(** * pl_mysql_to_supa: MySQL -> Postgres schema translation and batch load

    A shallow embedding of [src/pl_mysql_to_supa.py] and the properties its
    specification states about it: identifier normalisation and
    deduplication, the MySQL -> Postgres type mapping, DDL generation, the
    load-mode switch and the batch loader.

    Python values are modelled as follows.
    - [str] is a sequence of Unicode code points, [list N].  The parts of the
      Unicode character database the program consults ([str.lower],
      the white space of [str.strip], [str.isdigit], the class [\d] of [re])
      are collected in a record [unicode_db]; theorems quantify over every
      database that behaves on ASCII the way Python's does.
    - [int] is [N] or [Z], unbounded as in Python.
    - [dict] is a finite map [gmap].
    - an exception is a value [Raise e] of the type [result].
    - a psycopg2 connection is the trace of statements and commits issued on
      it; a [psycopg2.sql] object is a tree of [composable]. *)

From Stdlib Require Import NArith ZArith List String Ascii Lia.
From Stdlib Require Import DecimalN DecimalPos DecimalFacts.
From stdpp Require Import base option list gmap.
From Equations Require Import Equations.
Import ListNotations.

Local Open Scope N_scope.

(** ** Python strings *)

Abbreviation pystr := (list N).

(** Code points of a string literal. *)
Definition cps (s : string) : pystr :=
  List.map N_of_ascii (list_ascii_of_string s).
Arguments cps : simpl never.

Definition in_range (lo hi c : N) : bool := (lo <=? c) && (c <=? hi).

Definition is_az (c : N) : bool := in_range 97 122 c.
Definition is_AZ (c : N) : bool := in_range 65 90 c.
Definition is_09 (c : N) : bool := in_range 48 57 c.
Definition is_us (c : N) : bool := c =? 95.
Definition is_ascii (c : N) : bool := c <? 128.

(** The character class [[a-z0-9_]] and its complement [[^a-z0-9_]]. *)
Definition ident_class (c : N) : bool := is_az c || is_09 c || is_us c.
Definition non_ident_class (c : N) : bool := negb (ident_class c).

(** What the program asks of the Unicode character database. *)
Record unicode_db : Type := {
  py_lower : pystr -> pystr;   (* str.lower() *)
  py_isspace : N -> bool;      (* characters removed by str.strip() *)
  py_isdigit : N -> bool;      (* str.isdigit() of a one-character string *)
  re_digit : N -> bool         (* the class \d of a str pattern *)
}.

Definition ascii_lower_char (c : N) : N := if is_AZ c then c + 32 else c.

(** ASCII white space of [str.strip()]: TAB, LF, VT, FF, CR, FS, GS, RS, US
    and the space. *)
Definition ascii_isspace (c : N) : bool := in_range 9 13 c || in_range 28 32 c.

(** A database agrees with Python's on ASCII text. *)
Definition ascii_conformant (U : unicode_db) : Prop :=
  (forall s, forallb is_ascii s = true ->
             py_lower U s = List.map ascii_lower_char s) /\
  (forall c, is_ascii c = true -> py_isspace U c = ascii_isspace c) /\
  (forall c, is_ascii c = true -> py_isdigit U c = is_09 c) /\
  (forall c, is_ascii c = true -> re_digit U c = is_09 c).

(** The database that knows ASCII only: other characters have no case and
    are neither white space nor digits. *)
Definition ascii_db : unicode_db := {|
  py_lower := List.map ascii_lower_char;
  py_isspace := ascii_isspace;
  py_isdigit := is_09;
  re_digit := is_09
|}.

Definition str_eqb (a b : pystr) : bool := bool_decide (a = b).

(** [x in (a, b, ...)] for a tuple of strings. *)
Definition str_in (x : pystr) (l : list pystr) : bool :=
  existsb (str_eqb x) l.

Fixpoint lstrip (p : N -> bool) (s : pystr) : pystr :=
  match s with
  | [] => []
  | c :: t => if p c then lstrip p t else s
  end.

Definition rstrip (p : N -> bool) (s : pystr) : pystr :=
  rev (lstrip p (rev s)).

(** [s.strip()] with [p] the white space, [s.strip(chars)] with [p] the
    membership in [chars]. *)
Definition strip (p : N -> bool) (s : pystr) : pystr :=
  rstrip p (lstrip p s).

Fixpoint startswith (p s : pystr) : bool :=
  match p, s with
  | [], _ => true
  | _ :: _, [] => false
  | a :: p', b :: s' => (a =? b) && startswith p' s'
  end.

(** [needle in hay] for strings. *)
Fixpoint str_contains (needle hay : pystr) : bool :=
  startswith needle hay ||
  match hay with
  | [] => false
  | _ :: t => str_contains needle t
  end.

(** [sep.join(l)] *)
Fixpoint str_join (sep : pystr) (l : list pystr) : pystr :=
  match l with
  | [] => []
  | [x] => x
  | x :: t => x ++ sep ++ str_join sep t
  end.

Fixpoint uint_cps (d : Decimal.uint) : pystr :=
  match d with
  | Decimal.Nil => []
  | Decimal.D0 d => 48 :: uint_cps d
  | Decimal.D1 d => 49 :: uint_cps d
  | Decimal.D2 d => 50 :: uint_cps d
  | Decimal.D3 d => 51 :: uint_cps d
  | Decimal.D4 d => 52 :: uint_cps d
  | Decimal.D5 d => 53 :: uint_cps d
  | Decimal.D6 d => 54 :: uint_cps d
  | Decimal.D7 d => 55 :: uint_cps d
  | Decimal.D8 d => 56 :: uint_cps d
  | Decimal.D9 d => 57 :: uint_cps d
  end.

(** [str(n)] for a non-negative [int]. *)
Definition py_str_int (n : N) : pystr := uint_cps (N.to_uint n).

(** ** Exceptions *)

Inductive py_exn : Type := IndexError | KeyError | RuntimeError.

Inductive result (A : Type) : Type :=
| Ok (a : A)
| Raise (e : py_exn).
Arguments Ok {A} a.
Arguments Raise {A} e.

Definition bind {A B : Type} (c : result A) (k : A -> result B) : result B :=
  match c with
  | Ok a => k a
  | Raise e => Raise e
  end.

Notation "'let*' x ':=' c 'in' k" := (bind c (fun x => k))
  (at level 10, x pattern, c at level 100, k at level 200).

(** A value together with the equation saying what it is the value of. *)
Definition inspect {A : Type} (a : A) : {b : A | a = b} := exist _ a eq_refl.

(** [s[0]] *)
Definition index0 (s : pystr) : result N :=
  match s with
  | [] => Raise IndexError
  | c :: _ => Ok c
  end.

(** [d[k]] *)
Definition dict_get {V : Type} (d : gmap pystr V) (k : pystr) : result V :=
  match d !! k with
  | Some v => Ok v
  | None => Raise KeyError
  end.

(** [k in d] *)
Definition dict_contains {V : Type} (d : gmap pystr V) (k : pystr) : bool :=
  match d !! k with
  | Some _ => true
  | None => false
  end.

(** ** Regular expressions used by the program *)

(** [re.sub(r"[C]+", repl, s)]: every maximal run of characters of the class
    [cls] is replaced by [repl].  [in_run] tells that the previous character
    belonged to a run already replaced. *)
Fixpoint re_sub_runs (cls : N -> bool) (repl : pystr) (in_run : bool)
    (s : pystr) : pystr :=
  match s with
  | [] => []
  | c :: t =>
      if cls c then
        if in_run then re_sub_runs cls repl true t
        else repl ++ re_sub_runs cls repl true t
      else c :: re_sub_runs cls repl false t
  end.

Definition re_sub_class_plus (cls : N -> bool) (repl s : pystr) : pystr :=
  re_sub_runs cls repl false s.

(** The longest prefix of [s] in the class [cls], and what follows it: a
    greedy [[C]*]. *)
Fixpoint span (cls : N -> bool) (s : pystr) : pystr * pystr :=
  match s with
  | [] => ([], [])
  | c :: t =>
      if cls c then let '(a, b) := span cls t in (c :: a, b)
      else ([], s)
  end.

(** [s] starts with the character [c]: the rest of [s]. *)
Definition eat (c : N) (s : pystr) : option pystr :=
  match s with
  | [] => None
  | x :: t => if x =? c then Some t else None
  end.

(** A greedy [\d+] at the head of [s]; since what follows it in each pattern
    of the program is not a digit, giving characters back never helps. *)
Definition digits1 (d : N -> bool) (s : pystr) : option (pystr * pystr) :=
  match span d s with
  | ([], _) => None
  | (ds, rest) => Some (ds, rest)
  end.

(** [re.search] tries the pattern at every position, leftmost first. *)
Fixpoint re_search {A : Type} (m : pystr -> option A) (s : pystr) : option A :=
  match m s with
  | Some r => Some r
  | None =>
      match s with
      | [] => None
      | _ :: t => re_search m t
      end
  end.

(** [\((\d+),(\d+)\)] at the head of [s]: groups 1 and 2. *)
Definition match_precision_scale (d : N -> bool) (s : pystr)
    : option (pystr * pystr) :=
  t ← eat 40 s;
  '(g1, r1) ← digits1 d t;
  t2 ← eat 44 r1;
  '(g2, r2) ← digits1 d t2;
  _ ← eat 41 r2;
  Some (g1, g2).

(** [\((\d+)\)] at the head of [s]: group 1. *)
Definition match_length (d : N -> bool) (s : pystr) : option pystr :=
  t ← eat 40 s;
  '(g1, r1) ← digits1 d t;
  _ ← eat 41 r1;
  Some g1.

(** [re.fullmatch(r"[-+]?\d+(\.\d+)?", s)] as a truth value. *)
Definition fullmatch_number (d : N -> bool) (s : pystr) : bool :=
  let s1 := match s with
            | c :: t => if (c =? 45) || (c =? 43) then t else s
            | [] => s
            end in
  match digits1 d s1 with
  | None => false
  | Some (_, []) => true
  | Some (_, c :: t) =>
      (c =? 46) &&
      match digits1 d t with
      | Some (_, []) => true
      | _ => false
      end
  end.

_Directions for this task_: From the entries above, print the lines beginning at the one with "Record unicode_db : Type" and stopping after the one with "(forall c, is_ascii c = true -> re_digit", exactly as written and with nothing else.

_Reply to the task_:
Record unicode_db : Type := {
  py_lower : pystr -> pystr;   (* str.lower() *)
  py_isspace : N -> bool;      (* characters removed by str.strip() *)
  py_isdigit : N -> bool;      (* str.isdigit() of a one-character string *)
  re_digit : N -> bool         (* the class \d of a str pattern *)
}.

Definition ascii_lower_char (c : N) : N := if is_AZ c then c + 32 else c.

(** ASCII white space of [str.strip()]: TAB, LF, VT, FF, CR, FS, GS, RS, US
    and the space. *)
Definition ascii_isspace (c : N) : bool := in_range 9 13 c || in_range 28 32 c.

(** A database agrees with Python's on ASCII text. *)
Definition ascii_conformant (U : unicode_db) : Prop :=
  (forall s, forallb is_ascii s = true ->
             py_lower U s = List.map ascii_lower_char s) /\
  (forall c, is_ascii c = true -> py_isspace U c = ascii_isspace c) /\
  (forall c, is_ascii c = true -> py_isdigit U c = is_09 c) /\
  (forall c, is_ascii c = true -> re_digit U c = is_09 c).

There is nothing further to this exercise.